WHAT YOU NEED TO DO:
Only one span of the listing below should come back. It runs from the line with "the optimizer between" through the line with "- [Numeric] [math_utils.hpp]: [int64_t]", and each of its lines must be reproduced exactly.
>>>>
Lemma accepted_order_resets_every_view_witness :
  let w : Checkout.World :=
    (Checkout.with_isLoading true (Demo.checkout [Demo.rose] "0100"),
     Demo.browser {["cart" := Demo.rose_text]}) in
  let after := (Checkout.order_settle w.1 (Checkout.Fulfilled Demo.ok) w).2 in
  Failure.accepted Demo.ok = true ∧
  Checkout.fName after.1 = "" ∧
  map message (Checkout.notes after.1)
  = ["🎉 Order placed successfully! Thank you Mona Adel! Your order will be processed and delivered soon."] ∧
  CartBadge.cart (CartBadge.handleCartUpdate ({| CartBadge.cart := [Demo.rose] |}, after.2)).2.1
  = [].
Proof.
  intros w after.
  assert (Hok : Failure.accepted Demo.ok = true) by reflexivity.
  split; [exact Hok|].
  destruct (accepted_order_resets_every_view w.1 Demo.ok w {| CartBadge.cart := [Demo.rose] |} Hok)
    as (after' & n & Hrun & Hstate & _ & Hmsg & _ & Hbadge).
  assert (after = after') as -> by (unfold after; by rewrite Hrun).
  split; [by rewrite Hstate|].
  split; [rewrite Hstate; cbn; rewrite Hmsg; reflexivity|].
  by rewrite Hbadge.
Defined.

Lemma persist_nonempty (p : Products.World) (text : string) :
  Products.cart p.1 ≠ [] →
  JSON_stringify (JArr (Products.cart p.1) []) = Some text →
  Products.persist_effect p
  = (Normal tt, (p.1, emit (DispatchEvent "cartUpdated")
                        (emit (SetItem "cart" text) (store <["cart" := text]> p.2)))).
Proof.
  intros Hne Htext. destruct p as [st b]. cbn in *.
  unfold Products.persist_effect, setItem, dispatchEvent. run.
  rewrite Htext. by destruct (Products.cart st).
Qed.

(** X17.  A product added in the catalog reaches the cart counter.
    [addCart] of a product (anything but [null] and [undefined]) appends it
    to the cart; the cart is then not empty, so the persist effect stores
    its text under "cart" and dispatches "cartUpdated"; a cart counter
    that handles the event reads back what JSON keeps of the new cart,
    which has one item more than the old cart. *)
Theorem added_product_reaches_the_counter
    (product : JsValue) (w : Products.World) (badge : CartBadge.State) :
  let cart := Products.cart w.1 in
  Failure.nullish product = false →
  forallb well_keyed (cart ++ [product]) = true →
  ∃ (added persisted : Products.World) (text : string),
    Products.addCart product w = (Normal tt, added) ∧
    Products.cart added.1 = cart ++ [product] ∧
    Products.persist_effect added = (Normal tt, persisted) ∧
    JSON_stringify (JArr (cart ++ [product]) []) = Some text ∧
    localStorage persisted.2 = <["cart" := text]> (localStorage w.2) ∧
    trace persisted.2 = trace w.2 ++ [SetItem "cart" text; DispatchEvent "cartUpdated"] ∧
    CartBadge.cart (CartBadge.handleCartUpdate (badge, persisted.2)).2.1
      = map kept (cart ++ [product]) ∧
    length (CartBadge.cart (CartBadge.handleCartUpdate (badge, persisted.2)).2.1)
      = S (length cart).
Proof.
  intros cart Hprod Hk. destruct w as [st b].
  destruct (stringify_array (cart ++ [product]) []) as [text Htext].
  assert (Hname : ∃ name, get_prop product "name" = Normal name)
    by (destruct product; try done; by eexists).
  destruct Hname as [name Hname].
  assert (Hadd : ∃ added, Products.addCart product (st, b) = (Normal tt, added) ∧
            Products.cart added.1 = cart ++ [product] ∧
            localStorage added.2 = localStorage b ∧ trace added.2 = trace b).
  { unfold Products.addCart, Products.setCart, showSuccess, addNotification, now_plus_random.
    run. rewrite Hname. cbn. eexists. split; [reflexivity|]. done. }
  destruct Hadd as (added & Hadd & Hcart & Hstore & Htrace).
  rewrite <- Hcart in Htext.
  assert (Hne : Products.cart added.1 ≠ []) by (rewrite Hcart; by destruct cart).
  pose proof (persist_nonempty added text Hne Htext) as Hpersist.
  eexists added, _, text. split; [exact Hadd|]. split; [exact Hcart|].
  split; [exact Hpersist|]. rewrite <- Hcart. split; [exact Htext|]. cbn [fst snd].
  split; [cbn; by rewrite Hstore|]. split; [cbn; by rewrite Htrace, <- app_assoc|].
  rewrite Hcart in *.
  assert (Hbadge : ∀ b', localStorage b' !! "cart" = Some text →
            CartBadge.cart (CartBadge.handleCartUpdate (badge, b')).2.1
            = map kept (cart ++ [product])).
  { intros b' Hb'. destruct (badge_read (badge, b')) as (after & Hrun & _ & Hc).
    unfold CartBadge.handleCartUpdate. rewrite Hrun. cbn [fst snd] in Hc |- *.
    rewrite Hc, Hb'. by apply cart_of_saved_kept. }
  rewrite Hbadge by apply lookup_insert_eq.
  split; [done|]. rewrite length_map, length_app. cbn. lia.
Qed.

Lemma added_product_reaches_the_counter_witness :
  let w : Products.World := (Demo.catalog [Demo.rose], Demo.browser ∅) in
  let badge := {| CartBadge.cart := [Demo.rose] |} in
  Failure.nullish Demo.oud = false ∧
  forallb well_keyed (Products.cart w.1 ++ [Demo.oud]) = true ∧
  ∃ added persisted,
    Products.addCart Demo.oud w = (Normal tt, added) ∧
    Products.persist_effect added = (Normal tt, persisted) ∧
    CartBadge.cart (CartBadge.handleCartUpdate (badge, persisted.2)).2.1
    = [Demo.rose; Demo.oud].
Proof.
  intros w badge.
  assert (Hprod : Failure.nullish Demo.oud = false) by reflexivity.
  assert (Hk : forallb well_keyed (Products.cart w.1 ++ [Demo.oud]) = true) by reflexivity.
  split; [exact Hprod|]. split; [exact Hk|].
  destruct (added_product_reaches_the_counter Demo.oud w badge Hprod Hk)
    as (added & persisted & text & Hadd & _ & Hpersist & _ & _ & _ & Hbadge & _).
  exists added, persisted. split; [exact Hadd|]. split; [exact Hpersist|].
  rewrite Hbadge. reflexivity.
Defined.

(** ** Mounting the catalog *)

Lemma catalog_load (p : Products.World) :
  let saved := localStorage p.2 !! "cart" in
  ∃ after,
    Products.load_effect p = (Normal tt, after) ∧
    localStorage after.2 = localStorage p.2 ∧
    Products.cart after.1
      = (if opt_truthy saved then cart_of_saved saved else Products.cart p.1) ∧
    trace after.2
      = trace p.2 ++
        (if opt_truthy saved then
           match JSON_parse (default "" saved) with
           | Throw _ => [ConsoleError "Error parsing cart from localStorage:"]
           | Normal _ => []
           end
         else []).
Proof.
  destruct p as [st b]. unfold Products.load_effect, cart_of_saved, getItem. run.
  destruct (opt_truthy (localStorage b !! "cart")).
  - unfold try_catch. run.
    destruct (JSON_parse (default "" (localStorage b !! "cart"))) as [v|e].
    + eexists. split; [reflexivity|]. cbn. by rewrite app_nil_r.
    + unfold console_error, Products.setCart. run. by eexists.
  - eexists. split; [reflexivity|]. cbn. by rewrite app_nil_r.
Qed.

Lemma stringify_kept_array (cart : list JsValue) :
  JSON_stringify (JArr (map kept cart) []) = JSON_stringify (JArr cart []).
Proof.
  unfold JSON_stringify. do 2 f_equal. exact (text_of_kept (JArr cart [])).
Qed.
<<<<
>>>>
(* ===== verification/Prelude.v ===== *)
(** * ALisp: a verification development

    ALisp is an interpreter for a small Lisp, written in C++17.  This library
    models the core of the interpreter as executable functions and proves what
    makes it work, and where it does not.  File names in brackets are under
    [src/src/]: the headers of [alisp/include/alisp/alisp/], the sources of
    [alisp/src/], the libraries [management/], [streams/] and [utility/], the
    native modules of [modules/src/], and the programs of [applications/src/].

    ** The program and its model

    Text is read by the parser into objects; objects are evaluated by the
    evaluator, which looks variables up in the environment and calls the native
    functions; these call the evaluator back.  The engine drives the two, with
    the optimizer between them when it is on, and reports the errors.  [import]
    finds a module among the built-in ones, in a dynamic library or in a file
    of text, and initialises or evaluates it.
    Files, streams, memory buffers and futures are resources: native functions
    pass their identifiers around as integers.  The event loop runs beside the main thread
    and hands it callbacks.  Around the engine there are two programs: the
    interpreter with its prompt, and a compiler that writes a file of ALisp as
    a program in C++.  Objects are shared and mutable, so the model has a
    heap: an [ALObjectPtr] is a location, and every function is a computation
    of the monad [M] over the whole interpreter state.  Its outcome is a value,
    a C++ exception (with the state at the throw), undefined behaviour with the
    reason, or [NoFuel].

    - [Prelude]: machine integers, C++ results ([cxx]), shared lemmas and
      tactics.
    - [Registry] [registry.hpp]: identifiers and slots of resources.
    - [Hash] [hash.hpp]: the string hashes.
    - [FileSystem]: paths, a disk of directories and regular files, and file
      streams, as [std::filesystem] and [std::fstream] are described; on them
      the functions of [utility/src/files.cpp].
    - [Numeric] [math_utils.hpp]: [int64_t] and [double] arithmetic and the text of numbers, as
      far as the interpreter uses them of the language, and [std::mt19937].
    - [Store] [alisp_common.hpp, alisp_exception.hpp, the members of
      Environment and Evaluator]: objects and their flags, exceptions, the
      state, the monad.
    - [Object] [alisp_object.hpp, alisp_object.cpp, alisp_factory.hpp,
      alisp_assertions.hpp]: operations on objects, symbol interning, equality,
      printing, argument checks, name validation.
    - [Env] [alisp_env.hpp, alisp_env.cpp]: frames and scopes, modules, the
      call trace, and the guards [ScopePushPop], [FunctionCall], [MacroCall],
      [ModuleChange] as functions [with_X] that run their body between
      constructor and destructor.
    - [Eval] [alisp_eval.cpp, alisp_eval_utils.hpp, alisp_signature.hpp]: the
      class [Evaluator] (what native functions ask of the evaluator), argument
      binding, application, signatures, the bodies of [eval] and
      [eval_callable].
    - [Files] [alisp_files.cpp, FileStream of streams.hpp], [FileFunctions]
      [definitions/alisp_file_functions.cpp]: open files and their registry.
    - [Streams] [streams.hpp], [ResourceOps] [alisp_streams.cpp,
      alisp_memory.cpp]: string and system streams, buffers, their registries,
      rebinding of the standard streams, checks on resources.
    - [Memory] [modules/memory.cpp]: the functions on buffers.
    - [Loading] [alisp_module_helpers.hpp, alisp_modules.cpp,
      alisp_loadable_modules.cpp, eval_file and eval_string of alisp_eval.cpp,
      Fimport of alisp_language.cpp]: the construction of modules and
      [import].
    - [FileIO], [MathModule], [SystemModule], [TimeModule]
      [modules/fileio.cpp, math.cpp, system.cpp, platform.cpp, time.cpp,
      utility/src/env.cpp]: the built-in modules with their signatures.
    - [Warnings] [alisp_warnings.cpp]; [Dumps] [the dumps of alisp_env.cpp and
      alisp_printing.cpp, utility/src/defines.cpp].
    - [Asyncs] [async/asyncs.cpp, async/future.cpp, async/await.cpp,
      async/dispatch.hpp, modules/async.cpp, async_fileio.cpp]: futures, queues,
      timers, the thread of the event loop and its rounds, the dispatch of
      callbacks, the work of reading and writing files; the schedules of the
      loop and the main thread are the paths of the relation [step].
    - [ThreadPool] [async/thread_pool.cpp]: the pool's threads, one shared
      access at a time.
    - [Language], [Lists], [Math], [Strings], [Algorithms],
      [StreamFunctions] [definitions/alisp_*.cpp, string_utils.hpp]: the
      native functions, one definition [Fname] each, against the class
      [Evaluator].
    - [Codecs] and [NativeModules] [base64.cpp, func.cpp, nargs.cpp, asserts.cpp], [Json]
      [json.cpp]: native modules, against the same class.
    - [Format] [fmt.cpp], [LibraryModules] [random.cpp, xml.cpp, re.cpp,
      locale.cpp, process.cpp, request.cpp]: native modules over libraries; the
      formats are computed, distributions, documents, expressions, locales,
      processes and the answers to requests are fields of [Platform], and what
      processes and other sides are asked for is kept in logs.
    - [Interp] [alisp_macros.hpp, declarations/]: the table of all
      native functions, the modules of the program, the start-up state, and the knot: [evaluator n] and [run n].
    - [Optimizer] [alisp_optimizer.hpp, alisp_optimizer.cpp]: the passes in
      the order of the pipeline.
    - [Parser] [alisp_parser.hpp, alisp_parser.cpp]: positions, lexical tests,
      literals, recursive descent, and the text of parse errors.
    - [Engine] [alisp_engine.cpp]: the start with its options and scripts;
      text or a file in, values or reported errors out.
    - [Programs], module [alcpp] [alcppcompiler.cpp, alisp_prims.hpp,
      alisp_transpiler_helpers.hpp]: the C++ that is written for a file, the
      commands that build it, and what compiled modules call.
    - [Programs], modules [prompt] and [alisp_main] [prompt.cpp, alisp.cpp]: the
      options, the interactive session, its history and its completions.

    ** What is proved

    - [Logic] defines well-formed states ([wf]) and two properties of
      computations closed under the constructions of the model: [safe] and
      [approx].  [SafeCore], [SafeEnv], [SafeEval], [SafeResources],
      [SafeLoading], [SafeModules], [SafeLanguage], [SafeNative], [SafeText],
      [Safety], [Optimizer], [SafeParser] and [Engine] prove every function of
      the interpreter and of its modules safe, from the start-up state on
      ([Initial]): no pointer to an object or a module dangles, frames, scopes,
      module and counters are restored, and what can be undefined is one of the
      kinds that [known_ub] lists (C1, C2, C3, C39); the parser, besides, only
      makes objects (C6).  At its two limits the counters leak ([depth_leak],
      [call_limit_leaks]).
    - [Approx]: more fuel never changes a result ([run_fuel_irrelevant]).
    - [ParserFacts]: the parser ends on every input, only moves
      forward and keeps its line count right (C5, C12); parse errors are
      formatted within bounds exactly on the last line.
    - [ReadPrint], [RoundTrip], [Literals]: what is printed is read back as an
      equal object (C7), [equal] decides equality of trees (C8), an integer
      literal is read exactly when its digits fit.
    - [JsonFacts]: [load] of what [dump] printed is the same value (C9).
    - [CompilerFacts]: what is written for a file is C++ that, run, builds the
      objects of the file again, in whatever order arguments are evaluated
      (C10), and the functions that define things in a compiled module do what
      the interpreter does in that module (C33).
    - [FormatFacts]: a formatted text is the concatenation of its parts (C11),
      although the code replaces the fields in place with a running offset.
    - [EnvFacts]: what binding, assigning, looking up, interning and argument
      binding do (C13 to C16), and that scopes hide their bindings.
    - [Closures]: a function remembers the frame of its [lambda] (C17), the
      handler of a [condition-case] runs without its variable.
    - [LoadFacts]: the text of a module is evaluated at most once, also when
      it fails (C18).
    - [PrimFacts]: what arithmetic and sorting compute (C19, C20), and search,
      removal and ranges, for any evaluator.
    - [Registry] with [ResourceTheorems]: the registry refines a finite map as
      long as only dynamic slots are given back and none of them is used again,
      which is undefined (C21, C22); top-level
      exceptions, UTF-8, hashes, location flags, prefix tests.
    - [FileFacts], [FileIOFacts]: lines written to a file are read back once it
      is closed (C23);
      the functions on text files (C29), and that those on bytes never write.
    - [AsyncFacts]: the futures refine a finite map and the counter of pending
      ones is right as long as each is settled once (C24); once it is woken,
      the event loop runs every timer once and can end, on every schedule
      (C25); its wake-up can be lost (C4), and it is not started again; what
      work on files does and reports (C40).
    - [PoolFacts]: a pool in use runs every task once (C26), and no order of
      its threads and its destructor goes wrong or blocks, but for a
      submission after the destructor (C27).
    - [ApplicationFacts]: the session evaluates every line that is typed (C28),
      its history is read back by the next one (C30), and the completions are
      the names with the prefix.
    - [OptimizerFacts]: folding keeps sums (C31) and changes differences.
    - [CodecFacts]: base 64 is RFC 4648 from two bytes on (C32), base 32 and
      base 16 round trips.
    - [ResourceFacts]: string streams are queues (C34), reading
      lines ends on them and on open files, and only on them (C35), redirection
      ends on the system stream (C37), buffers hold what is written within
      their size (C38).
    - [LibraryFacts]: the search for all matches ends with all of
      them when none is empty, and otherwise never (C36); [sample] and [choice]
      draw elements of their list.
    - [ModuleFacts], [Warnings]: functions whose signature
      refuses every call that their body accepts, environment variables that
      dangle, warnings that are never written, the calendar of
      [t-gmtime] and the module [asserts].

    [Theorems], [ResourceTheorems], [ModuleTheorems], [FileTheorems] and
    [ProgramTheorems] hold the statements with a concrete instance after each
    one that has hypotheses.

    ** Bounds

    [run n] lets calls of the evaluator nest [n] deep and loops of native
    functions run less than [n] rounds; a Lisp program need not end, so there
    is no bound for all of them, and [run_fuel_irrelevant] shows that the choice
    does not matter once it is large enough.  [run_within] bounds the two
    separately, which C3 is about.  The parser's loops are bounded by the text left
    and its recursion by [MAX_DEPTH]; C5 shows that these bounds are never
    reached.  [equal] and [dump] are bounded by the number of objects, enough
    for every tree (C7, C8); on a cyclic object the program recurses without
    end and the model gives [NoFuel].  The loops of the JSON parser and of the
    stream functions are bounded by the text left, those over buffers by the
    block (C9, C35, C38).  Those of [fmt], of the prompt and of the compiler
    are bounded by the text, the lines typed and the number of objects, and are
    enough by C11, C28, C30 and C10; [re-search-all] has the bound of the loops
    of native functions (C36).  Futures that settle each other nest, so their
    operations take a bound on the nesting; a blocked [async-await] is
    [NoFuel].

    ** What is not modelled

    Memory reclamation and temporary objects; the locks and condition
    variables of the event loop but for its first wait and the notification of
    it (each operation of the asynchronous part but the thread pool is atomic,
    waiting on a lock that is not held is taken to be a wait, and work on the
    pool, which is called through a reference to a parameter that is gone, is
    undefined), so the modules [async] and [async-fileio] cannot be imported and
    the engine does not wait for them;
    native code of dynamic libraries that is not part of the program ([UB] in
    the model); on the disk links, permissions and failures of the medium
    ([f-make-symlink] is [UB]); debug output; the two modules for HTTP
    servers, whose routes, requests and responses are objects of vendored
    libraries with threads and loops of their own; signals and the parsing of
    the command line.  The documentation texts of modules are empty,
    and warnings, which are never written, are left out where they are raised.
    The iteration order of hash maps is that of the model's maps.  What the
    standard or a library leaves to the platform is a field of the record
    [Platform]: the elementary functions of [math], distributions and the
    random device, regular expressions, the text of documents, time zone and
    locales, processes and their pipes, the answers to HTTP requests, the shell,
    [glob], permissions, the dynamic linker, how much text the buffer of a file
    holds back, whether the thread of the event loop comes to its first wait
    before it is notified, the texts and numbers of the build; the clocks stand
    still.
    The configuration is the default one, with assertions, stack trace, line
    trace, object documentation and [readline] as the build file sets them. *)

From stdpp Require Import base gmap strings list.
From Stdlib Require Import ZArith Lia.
<<<<
FINAL ANSWER:
    the optimizer between them when it is on, and reports the errors.  [import]
    finds a module among the built-in ones, in a dynamic library or in a file
    of text, and initialises or evaluates it.
    Files, streams, memory buffers and futures are resources: native functions
    pass their identifiers around as integers.  The event loop runs beside the main thread
    and hands it callbacks.  Around the engine there are two programs: the
    interpreter with its prompt, and a compiler that writes a file of ALisp as
    a program in C++.  Objects are shared and mutable, so the model has a
    heap: an [ALObjectPtr] is a location, and every function is a computation
    of the monad [M] over the whole interpreter state.  Its outcome is a value,
    a C++ exception (with the state at the throw), undefined behaviour with the
    reason, or [NoFuel].

    - [Prelude]: machine integers, C++ results ([cxx]), shared lemmas and
      tactics.
    - [Registry] [registry.hpp]: identifiers and slots of resources.
    - [Hash] [hash.hpp]: the string hashes.
    - [FileSystem]: paths, a disk of directories and regular files, and file
      streams, as [std::filesystem] and [std::fstream] are described; on them
      the functions of [utility/src/files.cpp].
    - [Numeric] [math_utils.hpp]: [int64_t] and [double] arithmetic and the text of numbers, as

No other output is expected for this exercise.